By JENNIFER LOVEN, Associated Press Writer 31 minutes ago
President Bush held up Israel as a model for defining success in Iraq Thursday, saying the U.S. goal there is not to eliminate attacks but to enable a democracy that can function despite violence.
With his Iraq policies under increasing fire from the American public and lawmakers from both parties, Bush went to the U.S. Naval War College here to declare progress. As the president pleaded for patience, his top national security aide went to Capitol Hill to meet with Republican critics.
Sen. Richard Lugar of Indiana, the senior Republican on the Foreign Relations Committee, delivered a lengthy floor speech earlier this week contending that Bush's war strategy won't have time to work and that U.S. troops should start leaving now.
National Security Adviser Stephen Hadley met with Lugar and others including GOP Sen.

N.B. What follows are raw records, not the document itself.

Lemma crawl_loop_holds fuel : forall o popped0,
  holds popped0 o ->
  J popped0 o ->
  save_every_n_pages o <> 0 ->
  exists popped o',
    crawl_loop get_score parse_outlinks fuel o = Ok (popped, o') /\
    holds (popped0 ++ popped) o' /\
    J (popped0 ++ popped) o' /\
    same_settings o o' /\
    Orchestrator.crawl_loop (max_pages o) (save_every_n_pages o) popped (Fetcher_ o)
    = Ok (Fetcher_ o') /\
    ((size (Fetcher.url2docnos (Fetcher_ o)) < length popped0 + fuel)%nat -> ended o').
Proof.
  induction fuel as [|fuel IH]; intros o popped0 Hh HJ HN.
  - exists [], o. simpl. rewrite app_nil_r.
    split; [reflexivity|]. split; [exact Hh|]. split; [exact HJ|].
    split; [apply same_settings_refl|].
    split; [reflexivity|]. intros Hlt. pose proof (popped_bound popped0 o Hh). lia.
  - cbn [crawl_loop].
    destruct (Z.gtb_spec (FrontierManager.enqueued (FrontierManager_ o)) 0) as [Hpos|Hle].
    2:{ exists [], o. rewrite app_nil_r.
        split; [reflexivity|]. split; [exact Hh|]. split; [exact HJ|].
        split; [apply same_settings_refl|].
        split; [reflexivity|]. intros _. left. exact Hle. }
    destruct ((max_pages o >? 0) && (Fetcher.num_dowloaded (Fetcher_ o) >=? max_pages o))
      eqn:Hguard.
    { exists [], o. rewrite app_nil_r.
      split; [reflexivity|]. split; [exact Hh|]. split; [exact HJ|].
      split; [apply same_settings_refl|].
      split; [reflexivity|]. intros _. right.
      apply andb_true_iff in Hguard as [G1 G2].
      apply Z.gtb_lt in G1. apply Z.geb_le in G2. split; lia. }
    pose proof Hh as Hh0.
    destruct Hh as [Hc Ho Hs Hnd Hseen].
    destruct (FrontierSuccessFacts.pop_succeeds 0 (FrontierManager_ o) Hc Ho)
      as (u & f' & Hpop & Hc' & Ho' & Hp); [lia|].
    rewrite Hpop. cbn [mbind res_bind].
    set (o1 := with_frontier o f').
    assert (Hh1 : holds (popped0 ++ [u]) o1).
    { constructor; cbn [o1 with_frontier FrontierManager_ Fetcher_ SeenURLTester_];
        try assumption.
      - rewrite <- app_assoc. simpl. rewrite Hp. exact Hnd.
      - intros url Hin. rewrite <- app_assoc in Hin. simpl in Hin. rewrite Hp in Hin.
        exact (Hseen url Hin). }
    assert (Hfuel : forall o2,
              Fetcher.url2docnos (Fetcher_ o2) = Fetcher.url2docnos (Fetcher_ o) ->
              (size (Fetcher.url2docnos (Fetcher_ o)) < length popped0 + S fuel)%nat ->
              (size (Fetcher.url2docnos (Fetcher_ o2)) < length (popped0 ++ [u]) + fuel)%nat).
    { intros o2 E Hlt. rewrite E, length_app. simpl. lia. }
    change (Fetcher_ o1) with (Fetcher_ o).
    destruct (Fetcher.download u (Fetcher_ o)) as [page|] eqn:Edl.
    + (* the page is downloaded *)
      assert (Hurl : WebPage.get_url page = u).
      { unfold Fetcher.download in Edl.
        destruct (Fetcher.url2id u (Fetcher_ o)); [|discriminate].
        injection Edl as <-. reflexivity. }
      destruct (process_page_holds (popped0 ++ [u]) page o1 Hh1)
        as (o2 & Hpp & Hh2 & F2 & S2).
      pose proof (J_page popped0 o u f' page o2 Hh0 HJ Hh1 Hp Edl Hpp) as HJ2.
      rewrite Hpp. cbn [mbind res_bind].
      assert (HN2 : save_every_n_pages o2 = save_every_n_pages o)
        by (destruct S2 as (_ & _ & _ & _ & E); exact E).
      assert (HM2 : max_pages o2 = max_pages o)
        by (destruct S2 as (_ & _ & _ & E & _); exact E).
      change (Fetcher_ o1) with (Fetcher_ o) in F2.
      rewrite HN2. destruct (Z.eqb_spec (save_every_n_pages o) 0) as [?|_]; [contradiction|].
      pose proof (base_crawl_downloaded (max_pages o) (save_every_n_pages o) u)
        as Hbase0.
      destruct ((Fetcher.num_dowloaded (Fetcher_ o) mod save_every_n_pages o =? 0)
                && (Fetcher.num_dowloaded (Fetcher_ o) >? 1)) eqn:Econd.
      * rewrite F2.
        destruct (Fetcher.checkpoint (save_every_n_pages o)
                    (Fetcher.store (WebPage.get_url page) (Fetcher_ o)))
          as [s3|e] eqn:Ecp.
        2:{ unfold Fetcher.checkpoint, Fetcher.write_downloads_to_file in Ecp.
            destruct (Z.eqb_spec (save_every_n_pages o) 0); [contradiction|discriminate]. }
        cbn [mbind res_bind].
        assert (Hm3 : Fetcher.url2docnos s3 = Fetcher.url2docnos (Fetcher_ o2) /\
                      Fetcher.url2docids s3 = Fetcher.url2docids (Fetcher_ o2)).
        { unfold Fetcher.checkpoint, Fetcher.write_downloads_to_file in Ecp.
          destruct (Z.eqb_spec (save_every_n_pages o) 0); [contradiction|].
          simpl in Ecp. injection Ecp as <-. rewrite F2. split; reflexivity. }
        destruct Hm3 as [Hm3 Hm3'].
        assert (HN3 : save_every_n_pages (with_fetcher o2 s3) <> 0)
          by (cbn [with_fetcher save_every_n_pages]; rewrite HN2; exact HN).
        destruct (IH (with_fetcher o2 s3) (popped0 ++ [u])
                    (holds_with_fetcher _ _ _ Hh2 Hm3)
                    (J_fetcher _ _ _ HJ2 Hm3' Hm3) HN3)
          as (popped & o' & Hloop & Hh' & HJ' & S' & Hbase & Hend).
        rewrite Hloop. cbn [mbind res_bind].
        exists (u :: popped), o'. split; [reflexivity|].
        split; [rewrite <- app_assoc in Hh'; exact Hh'|].
        split; [rewrite <- app_assoc in HJ'; exact HJ'|].
        split; [eapply same_settings_trans; [|exact S'];
                eapply same_settings_trans; [|exact S2]; repeat split|].
        cbn [with_fetcher max_pages save_every_n_pages Fetcher_] in Hbase.
        rewrite HN2, HM2 in Hbase. split.
        -- rewrite (Hbase0 popped (Fetcher_ o) page Hguard Edl HN).
           rewrite Econd, Ecp. cbn [mbind res_bind]. exact Hbase.
        -- intros Hlt. apply Hend. apply Hfuel; [|exact Hlt].
           cbn [with_fetcher Fetcher_]. rewrite Hm3, F2. reflexivity.
      * cbn [mbind res_bind].
        assert (HN3 : save_every_n_pages o2 <> 0) by (rewrite HN2; exact HN).
        destruct (IH o2 (popped0 ++ [u]) Hh2 HJ2 HN3)
          as (popped & o' & Hloop & Hh' & HJ' & S' & Hbase & Hend).
        rewrite Hloop. cbn [mbind res_bind].
        exists (u :: popped), o'. split; [reflexivity|].
        split; [rewrite <- app_assoc in Hh'; exact Hh'|].
        split; [rewrite <- app_assoc in HJ'; exact HJ'|].
        split; [eapply same_settings_trans; [|exact S'];
                eapply same_settings_trans; [|exact S2]; repeat split|].
        rewrite HN2, HM2, F2 in Hbase. split.
        -- rewrite (Hbase0 popped (Fetcher_ o) page Hguard Edl HN).
           rewrite Econd. cbn [mbind res_bind]. exact Hbase.
        -- intros Hlt. apply Hend. apply Hfuel; [|exact Hlt]. rewrite F2. reflexivity.
    + (* the download fails *)
      assert (Hh3 : holds (popped0 ++ [u]) (count_failed_dowload o1))
        by (destruct Hh1; constructor; assumption).
      destruct (IH (count_failed_dowload o1) (popped0 ++ [u]) Hh3
                  (J_failed popped0 o u f' Hh0 HJ Hp Edl) HN)
        as (popped & o' & Hloop & Hh' & HJ' & S' & Hbase & Hend).
      rewrite Hloop. cbn [mbind res_bind].
      exists (u :: popped), o'. split; [reflexivity|].
      split; [rewrite <- app_assoc in Hh'; exact Hh'|].
      split; [rewrite <- app_assoc in HJ'; exact HJ'|].
      split; [eapply same_settings_trans; [|exact S']; repeat split|].
      split.
      * rewrite (base_crawl_failed _ _ _ _ _ Hguard Edl). exact Hbase.
      * intros Hlt. apply Hend. apply Hfuel; [reflexivity|exact Hlt].
Qed.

John Warner of Virginia. Hadley wouldn't discuss the meetings, but Warner said a defense policy bill that is expected to attract several war-related amendments in July was a main topic.
The White House thought it had until an expected September assessment by military commanders to deal with political fallout on the unpopular war.
But criticism is mounting now. A majority of senators now believe that troops should start coming home within the next few months. And House Republicans want to revive the independent Iraq Study Group to give the nation new options.
Bush sought in his speech to put the brakes on these efforts. He said that success in Iraq would usher in "a dawn of a Middle East where leaders are at peace with their own people, where children enjoy the opportunities their parents only dreamed of and where America has new allies in the cause of freedom."
He characterized the fight in Iraq, where tensions between Shiite and Sunni factions have kept the country in a cycle of violence, as primarily against al-Qaida forces and their use of grisly suicide attacks and car bombings.
"They understand that sensational images are the best way to overwhelm the quiet progress on the ground," Bush said.
Still, he laid out in some of his plainest terms yet how to define when the U.S. presence in Iraq has achieved its goals.
"Our success in Iraq must not be measured by the enemy's ability to get a car bombing in the evening news," he said. "No matter how good the security, terrorists will always be able to explode a bomb on a crowded street."
He suggested Israel as a model.
There, Bush said, "Terrorists have taken innocent human life for years in suicide attacks. The difference is that Israel is a functioning democracy and it's not prevented from carrying out its responsibilities. And that's a good indicator of success that we're looking for in Iraq."
It was likely to be controversial — and possibly even explosive — for Bush to set out Israel as a model for a Muslim Middle Eastern nation. Israel has been locked for decades in an intractable dispute with Palestinians in the neighboring occupied territories, a conflict that is viewed as a major recruiting tool for Islamic extremist groups like al-Qaida.
What America is aiming for in Iraq, Bush said, is "the rise of a government that can protect its people, deliver basic services for all its citizens and function as a democracy even amid violence."
The president ordered 21,500 additional U.S. combat troops to Iraq in January, as an effort to increase security in Baghdad and nearby Anbar Province. With those troops finally all deployed, Bush on Thursday ticked through the details of operations in several areas, declaring with the aid of maps and charts on screens that flanked him that progress already is being made in many places.
He said that sectarian murders, after spiking in May, are now down substantially from January levels. Car bombings and suicide attacks continue, but are down in May and June. He cited "astonishing signs of normalcy" such as soccer matches and crowded markets.
"The fight has been tough — it's a tough fight and it's going to remain difficult," he said. "We lost some good men and women and even as our troops are showing some success in cornering and trapping al-Qaida, they face a lot of challenges."
The president asked lawmakers and the public to give the effort a chance.
"It's a well-conceived plan by smart military people," he said. "And we owe them the time, and we own them the support they need to succeed."
Afterward, Bush took a few questions, including one from a woman who asked "with all due respect" how much the president listens to military officers when making decisions about the war. "A lot," he replied.
Outside, about 100 anti-war protesters held signs saying "Shame," "Impeach," and "War is never the answer." It was Bush's first presidential visit to Rhode Island, a heavily Democratic state where opinion polls show he is unpopular.
The president spent time privately after his speech with families of soldiers killed in Iraq.